**Your assignment:** Repeat only the lines below from the one containing "MFile (ev : Transfer.event)" through the one containing "NewMessage (text : string)", inclusive, exactly as written.

Stored data
»»
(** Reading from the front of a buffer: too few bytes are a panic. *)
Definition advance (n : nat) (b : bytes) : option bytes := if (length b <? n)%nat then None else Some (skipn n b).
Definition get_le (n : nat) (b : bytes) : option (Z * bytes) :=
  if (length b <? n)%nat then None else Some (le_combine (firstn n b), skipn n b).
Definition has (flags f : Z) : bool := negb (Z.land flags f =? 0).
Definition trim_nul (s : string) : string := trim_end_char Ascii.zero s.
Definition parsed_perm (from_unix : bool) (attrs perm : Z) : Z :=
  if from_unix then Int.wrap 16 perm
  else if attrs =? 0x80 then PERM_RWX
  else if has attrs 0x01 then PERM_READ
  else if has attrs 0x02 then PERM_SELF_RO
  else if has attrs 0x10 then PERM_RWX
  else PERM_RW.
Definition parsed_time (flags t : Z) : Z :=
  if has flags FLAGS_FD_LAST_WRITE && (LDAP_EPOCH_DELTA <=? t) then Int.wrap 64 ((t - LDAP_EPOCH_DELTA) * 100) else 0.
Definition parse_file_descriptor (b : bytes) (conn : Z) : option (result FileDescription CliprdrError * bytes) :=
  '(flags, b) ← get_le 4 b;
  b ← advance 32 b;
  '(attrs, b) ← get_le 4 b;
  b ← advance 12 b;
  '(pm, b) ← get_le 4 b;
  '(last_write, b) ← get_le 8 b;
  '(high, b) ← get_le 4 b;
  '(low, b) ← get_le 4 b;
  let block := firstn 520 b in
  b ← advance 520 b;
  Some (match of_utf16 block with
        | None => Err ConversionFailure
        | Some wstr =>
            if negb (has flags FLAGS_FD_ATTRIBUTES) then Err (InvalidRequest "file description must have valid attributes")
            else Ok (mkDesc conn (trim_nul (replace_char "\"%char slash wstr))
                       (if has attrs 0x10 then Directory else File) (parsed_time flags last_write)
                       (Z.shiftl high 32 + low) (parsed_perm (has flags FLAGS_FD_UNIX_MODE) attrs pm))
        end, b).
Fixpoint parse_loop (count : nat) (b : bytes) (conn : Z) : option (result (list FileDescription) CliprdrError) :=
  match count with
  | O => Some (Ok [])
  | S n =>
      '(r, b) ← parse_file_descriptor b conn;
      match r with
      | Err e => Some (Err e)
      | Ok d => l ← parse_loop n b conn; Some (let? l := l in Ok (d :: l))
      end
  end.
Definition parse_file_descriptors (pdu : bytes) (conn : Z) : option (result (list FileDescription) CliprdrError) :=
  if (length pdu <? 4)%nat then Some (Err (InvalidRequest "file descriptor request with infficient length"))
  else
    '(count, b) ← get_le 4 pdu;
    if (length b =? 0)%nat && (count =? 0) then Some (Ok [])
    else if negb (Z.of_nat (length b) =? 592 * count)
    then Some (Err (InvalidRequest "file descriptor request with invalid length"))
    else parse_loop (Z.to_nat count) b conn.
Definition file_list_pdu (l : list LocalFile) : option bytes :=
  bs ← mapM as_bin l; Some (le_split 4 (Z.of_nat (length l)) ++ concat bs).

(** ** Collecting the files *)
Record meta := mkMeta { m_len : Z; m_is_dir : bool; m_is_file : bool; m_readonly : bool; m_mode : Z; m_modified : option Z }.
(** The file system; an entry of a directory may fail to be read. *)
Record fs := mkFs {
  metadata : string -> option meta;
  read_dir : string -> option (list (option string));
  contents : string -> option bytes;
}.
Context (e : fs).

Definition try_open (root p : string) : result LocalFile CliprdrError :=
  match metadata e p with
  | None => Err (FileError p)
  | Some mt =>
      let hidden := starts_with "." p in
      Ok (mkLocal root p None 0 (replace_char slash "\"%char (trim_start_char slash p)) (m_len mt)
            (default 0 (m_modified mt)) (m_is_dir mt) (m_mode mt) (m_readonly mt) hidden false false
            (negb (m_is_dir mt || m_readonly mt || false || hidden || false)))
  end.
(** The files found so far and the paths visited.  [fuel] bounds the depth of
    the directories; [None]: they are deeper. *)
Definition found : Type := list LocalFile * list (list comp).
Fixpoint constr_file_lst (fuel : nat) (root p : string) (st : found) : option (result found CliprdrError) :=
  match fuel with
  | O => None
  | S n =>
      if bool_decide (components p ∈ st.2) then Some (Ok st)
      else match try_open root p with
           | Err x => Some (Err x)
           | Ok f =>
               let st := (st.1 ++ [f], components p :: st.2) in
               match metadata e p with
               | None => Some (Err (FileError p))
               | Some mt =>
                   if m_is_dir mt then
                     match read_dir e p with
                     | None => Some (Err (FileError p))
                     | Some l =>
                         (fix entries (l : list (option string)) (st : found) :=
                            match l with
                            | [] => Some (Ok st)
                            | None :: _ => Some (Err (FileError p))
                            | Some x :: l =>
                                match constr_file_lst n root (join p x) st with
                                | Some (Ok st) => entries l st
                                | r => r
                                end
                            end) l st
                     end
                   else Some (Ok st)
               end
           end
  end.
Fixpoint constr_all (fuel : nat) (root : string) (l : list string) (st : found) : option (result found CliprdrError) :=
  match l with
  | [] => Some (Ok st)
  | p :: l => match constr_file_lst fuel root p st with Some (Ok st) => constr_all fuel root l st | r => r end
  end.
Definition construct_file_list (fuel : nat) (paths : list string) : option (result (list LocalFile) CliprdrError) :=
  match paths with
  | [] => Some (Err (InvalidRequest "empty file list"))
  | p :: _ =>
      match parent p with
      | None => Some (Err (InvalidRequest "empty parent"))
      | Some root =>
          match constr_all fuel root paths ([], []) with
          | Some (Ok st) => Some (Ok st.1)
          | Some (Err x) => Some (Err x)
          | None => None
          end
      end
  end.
««
»»
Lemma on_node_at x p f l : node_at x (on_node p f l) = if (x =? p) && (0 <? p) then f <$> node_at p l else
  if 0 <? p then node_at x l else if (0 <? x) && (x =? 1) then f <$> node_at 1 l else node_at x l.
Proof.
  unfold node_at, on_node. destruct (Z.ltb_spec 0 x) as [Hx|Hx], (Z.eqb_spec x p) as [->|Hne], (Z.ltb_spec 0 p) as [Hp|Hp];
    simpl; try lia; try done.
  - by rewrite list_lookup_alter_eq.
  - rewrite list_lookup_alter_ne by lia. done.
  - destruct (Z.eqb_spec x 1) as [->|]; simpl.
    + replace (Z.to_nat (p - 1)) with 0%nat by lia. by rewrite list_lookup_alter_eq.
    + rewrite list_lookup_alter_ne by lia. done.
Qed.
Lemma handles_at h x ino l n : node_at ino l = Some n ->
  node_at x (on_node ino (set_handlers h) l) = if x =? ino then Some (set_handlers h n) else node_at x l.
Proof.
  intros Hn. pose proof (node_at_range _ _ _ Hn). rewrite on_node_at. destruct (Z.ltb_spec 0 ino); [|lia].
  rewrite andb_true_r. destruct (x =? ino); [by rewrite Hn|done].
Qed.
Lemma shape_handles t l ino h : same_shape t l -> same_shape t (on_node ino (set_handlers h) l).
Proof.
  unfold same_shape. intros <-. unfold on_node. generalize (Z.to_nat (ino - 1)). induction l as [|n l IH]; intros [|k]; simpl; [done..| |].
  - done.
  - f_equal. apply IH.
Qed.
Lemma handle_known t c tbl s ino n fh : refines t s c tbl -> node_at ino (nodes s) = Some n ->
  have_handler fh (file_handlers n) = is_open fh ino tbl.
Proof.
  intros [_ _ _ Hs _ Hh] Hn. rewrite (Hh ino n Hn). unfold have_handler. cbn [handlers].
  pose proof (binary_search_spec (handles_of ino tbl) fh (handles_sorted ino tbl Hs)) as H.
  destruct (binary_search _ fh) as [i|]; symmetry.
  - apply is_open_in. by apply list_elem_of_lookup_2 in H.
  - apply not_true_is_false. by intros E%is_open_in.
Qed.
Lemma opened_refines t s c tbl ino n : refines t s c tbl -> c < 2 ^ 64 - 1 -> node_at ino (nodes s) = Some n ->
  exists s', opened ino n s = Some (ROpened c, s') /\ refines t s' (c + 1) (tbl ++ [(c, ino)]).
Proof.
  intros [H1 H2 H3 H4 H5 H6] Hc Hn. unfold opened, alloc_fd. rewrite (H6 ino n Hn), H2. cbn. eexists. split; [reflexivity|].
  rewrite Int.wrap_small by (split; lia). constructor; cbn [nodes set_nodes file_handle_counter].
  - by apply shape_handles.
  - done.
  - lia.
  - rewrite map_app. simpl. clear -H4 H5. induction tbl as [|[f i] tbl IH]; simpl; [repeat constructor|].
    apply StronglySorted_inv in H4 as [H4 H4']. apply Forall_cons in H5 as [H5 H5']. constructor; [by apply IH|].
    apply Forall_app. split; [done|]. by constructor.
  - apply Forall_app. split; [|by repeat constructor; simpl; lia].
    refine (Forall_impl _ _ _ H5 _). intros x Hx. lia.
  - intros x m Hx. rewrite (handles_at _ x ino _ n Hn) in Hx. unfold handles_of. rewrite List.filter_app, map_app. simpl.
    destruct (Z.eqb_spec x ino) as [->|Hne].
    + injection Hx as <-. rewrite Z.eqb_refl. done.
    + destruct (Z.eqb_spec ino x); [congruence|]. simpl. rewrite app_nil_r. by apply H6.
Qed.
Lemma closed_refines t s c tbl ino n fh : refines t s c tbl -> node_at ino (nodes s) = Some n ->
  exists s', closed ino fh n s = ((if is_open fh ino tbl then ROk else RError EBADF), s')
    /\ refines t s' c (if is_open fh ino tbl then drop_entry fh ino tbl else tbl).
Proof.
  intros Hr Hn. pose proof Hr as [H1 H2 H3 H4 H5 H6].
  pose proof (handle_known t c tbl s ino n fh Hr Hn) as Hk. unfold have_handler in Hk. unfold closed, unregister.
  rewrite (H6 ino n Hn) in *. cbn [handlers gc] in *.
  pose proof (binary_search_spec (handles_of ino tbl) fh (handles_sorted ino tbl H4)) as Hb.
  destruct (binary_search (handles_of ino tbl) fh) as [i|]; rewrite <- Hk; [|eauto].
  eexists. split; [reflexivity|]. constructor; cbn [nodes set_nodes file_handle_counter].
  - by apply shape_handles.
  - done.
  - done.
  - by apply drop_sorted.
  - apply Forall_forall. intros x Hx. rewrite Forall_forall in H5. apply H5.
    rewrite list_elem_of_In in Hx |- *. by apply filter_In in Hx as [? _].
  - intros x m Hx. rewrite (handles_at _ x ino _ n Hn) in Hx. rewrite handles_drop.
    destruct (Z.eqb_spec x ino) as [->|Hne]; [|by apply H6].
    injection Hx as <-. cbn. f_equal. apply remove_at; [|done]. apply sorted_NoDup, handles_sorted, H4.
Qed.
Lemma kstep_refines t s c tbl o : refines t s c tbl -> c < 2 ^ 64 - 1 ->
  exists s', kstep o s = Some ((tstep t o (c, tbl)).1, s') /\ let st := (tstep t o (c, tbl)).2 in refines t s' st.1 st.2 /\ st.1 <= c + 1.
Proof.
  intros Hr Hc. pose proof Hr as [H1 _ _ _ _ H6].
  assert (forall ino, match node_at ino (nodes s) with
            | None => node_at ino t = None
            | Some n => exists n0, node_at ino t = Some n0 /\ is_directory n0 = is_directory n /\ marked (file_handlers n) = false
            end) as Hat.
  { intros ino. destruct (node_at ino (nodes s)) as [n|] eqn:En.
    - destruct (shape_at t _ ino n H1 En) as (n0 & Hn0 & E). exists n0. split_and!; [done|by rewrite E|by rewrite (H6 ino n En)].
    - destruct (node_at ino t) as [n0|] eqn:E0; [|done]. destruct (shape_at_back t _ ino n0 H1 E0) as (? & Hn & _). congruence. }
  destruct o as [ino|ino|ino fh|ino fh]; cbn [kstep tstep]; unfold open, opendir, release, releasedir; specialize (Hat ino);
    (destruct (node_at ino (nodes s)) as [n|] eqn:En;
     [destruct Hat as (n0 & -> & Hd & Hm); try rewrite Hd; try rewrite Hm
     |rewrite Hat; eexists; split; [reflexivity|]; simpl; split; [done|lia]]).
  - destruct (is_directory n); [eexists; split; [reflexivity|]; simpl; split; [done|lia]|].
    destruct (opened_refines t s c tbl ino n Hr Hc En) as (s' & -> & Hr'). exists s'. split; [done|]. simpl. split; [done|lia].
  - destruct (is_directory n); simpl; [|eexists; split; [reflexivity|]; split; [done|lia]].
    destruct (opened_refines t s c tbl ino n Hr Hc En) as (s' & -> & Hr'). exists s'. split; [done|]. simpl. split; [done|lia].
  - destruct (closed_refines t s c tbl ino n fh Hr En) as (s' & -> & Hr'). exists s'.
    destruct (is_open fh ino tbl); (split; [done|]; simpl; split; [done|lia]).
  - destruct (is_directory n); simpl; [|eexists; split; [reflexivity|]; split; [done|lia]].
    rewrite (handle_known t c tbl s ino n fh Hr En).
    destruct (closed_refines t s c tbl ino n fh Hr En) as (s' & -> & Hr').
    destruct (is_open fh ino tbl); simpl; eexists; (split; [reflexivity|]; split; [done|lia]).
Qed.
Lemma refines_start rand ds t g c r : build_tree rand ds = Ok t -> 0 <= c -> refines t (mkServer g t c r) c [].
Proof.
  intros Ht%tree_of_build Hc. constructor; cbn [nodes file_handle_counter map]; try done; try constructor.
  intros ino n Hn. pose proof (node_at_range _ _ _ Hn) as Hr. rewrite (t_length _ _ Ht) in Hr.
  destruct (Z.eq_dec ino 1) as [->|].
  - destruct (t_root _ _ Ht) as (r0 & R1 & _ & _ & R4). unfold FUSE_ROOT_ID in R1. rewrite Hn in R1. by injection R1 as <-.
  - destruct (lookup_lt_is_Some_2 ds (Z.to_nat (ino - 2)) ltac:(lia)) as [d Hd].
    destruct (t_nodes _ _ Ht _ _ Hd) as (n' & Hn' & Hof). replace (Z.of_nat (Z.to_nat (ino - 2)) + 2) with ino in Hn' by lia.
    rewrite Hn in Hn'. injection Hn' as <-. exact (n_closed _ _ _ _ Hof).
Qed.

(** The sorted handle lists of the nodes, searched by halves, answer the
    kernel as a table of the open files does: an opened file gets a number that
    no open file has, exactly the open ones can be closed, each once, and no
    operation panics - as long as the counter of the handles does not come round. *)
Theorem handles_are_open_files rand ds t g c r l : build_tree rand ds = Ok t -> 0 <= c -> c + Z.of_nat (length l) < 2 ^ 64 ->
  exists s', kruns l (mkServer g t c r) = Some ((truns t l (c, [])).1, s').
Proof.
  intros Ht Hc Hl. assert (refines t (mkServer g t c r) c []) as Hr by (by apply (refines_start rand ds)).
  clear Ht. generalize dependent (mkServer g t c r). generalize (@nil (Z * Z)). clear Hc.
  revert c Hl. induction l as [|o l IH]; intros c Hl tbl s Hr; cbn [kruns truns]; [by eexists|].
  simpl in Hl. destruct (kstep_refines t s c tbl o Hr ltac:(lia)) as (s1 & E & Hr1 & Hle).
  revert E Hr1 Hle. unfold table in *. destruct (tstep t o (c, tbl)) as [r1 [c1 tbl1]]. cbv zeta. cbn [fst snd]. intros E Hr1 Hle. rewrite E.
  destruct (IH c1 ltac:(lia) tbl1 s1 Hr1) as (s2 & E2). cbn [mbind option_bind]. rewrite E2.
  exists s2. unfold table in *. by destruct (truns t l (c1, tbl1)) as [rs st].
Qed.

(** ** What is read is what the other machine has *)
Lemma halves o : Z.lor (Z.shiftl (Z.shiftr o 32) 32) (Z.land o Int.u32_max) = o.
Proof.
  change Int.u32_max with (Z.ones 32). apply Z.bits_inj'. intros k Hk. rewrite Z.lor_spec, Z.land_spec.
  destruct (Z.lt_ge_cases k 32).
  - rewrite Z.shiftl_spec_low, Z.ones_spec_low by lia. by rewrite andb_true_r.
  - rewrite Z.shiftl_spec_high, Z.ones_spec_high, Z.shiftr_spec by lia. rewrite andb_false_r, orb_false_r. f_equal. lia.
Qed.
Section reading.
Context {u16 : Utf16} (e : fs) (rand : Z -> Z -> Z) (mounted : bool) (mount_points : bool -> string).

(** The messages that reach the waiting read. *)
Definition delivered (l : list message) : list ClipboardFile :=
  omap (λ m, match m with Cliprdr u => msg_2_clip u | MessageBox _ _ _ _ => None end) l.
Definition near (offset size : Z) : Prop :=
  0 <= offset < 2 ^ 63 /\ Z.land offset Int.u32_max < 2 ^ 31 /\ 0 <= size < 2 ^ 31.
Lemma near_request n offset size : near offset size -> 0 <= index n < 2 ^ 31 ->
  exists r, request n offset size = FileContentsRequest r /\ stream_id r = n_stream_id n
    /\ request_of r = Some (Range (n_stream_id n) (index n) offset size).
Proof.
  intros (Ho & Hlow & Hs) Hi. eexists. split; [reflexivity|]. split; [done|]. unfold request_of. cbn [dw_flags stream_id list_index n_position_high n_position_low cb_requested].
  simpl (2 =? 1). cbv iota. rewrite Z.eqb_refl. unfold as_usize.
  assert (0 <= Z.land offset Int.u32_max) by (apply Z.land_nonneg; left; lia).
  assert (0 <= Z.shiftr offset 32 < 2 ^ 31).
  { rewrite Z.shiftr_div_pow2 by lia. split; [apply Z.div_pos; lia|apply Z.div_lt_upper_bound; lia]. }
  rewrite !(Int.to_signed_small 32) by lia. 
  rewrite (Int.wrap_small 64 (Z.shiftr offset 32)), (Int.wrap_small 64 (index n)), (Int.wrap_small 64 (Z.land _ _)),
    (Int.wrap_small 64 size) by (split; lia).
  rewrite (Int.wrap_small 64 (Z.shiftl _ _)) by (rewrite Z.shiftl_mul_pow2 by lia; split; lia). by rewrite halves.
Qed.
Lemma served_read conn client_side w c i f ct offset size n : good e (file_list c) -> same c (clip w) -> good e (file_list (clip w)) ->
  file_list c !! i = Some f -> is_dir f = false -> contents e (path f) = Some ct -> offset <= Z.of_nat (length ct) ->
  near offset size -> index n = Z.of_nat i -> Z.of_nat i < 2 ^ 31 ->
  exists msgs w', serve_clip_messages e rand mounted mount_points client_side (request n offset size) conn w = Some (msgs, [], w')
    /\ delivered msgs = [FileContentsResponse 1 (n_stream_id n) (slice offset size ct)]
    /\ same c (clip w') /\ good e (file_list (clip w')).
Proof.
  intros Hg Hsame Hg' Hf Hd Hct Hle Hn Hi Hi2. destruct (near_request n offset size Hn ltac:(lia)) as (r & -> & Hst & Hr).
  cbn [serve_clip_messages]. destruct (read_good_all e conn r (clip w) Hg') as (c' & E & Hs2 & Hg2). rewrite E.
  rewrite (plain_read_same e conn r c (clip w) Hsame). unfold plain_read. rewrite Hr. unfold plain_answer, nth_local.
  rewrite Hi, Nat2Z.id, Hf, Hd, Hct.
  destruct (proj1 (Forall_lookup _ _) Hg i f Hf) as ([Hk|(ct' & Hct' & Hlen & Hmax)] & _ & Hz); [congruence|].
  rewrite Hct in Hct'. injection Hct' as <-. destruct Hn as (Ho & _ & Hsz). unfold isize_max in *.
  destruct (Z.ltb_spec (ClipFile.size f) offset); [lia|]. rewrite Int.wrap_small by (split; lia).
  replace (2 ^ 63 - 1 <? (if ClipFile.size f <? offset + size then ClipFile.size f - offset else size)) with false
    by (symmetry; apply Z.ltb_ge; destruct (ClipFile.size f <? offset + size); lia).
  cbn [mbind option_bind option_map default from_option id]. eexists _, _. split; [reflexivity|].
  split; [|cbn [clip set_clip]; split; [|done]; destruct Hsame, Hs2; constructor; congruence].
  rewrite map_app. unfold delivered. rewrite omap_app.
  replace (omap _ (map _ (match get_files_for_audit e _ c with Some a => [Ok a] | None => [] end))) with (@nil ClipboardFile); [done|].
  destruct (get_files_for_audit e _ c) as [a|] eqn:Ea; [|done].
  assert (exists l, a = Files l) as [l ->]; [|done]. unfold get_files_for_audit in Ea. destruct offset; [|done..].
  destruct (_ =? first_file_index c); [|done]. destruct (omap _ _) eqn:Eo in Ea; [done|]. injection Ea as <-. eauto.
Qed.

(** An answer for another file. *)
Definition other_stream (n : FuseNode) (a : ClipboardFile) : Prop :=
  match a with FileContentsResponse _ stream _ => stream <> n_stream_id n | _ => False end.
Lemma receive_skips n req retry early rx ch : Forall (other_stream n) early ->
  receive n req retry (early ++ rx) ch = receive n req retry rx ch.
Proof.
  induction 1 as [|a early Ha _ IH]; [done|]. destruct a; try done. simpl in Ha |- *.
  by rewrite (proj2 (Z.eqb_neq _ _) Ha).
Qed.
««
»»
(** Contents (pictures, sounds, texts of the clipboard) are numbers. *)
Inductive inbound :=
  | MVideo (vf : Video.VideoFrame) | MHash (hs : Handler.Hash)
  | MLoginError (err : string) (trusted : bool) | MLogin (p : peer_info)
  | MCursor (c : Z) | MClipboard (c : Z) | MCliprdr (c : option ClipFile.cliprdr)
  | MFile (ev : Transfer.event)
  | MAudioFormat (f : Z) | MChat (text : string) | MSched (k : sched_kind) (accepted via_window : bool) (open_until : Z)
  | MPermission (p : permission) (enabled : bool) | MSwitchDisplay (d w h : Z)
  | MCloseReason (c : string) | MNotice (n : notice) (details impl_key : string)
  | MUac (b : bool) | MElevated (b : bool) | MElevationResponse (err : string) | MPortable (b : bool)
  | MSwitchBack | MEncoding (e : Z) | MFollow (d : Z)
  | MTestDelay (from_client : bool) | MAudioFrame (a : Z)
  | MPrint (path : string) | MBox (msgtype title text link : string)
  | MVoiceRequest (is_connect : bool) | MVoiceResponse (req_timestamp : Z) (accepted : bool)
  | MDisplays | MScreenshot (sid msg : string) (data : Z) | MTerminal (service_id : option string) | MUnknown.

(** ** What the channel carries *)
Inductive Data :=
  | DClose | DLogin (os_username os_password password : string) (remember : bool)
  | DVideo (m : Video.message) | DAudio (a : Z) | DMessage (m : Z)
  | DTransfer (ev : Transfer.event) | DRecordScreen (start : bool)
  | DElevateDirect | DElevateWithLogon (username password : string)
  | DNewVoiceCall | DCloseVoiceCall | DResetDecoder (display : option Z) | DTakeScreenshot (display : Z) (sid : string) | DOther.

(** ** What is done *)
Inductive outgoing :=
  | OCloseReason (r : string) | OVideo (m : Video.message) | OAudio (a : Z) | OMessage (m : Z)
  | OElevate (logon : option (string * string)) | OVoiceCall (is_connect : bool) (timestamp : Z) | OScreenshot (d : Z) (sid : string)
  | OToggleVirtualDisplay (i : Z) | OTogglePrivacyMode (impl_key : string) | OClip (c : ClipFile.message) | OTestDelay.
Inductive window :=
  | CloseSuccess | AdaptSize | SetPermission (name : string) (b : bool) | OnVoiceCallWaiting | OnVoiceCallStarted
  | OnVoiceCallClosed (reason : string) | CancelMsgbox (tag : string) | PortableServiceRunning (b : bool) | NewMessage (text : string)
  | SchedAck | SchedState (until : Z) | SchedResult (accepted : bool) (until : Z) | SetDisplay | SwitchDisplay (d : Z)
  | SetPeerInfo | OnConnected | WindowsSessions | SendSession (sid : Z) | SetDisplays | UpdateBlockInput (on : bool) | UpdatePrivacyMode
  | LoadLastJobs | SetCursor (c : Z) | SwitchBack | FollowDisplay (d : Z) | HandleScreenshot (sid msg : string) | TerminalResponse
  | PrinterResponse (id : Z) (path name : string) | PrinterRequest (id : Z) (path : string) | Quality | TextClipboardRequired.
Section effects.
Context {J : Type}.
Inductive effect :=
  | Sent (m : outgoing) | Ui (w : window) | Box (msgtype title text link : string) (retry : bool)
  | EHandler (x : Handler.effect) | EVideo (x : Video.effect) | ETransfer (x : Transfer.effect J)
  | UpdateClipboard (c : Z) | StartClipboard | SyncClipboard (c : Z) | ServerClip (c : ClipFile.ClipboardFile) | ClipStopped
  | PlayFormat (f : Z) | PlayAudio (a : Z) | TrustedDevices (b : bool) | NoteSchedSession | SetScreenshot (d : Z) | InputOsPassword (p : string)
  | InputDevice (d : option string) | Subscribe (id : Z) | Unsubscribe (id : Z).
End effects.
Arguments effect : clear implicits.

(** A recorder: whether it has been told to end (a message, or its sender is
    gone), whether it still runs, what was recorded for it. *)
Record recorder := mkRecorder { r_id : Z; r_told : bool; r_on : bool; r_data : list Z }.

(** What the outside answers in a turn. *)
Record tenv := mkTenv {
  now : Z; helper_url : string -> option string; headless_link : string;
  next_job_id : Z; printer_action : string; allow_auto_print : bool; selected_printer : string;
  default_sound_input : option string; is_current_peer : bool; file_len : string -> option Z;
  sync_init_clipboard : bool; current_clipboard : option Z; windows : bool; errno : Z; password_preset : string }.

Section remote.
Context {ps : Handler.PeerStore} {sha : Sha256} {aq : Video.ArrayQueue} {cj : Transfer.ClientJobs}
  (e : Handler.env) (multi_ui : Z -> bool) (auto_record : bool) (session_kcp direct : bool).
««
**Reply:**
  | MFile (ev : Transfer.event)
  | MAudioFormat (f : Z) | MChat (text : string) | MSched (k : sched_kind) (accepted via_window : bool) (open_until : Z)
  | MPermission (p : permission) (enabled : bool) | MSwitchDisplay (d w h : Z)
  | MCloseReason (c : string) | MNotice (n : notice) (details impl_key : string)
  | MUac (b : bool) | MElevated (b : bool) | MElevationResponse (err : string) | MPortable (b : bool)
  | MSwitchBack | MEncoding (e : Z) | MFollow (d : Z)
  | MTestDelay (from_client : bool) | MAudioFrame (a : Z)
  | MPrint (path : string) | MBox (msgtype title text link : string)
  | MVoiceRequest (is_connect : bool) | MVoiceResponse (req_timestamp : Z) (accepted : bool)
  | MDisplays | MScreenshot (sid msg : string) (data : Z) | MTerminal (service_id : option string) | MUnknown.

(** ** What the channel carries *)
Inductive Data :=
  | DClose | DLogin (os_username os_password password : string) (remember : bool)
  | DVideo (m : Video.message) | DAudio (a : Z) | DMessage (m : Z)
  | DTransfer (ev : Transfer.event) | DRecordScreen (start : bool)
  | DElevateDirect | DElevateWithLogon (username password : string)
  | DNewVoiceCall | DCloseVoiceCall | DResetDecoder (display : option Z) | DTakeScreenshot (display : Z) (sid : string) | DOther.

(** ** What is done *)
Inductive outgoing :=
  | OCloseReason (r : string) | OVideo (m : Video.message) | OAudio (a : Z) | OMessage (m : Z)
  | OElevate (logon : option (string * string)) | OVoiceCall (is_connect : bool) (timestamp : Z) | OScreenshot (d : Z) (sid : string)
  | OToggleVirtualDisplay (i : Z) | OTogglePrivacyMode (impl_key : string) | OClip (c : ClipFile.message) | OTestDelay.
Inductive window :=
  | CloseSuccess | AdaptSize | SetPermission (name : string) (b : bool) | OnVoiceCallWaiting | OnVoiceCallStarted
  | OnVoiceCallClosed (reason : string) | CancelMsgbox (tag : string) | PortableServiceRunning (b : bool) | NewMessage (text : string)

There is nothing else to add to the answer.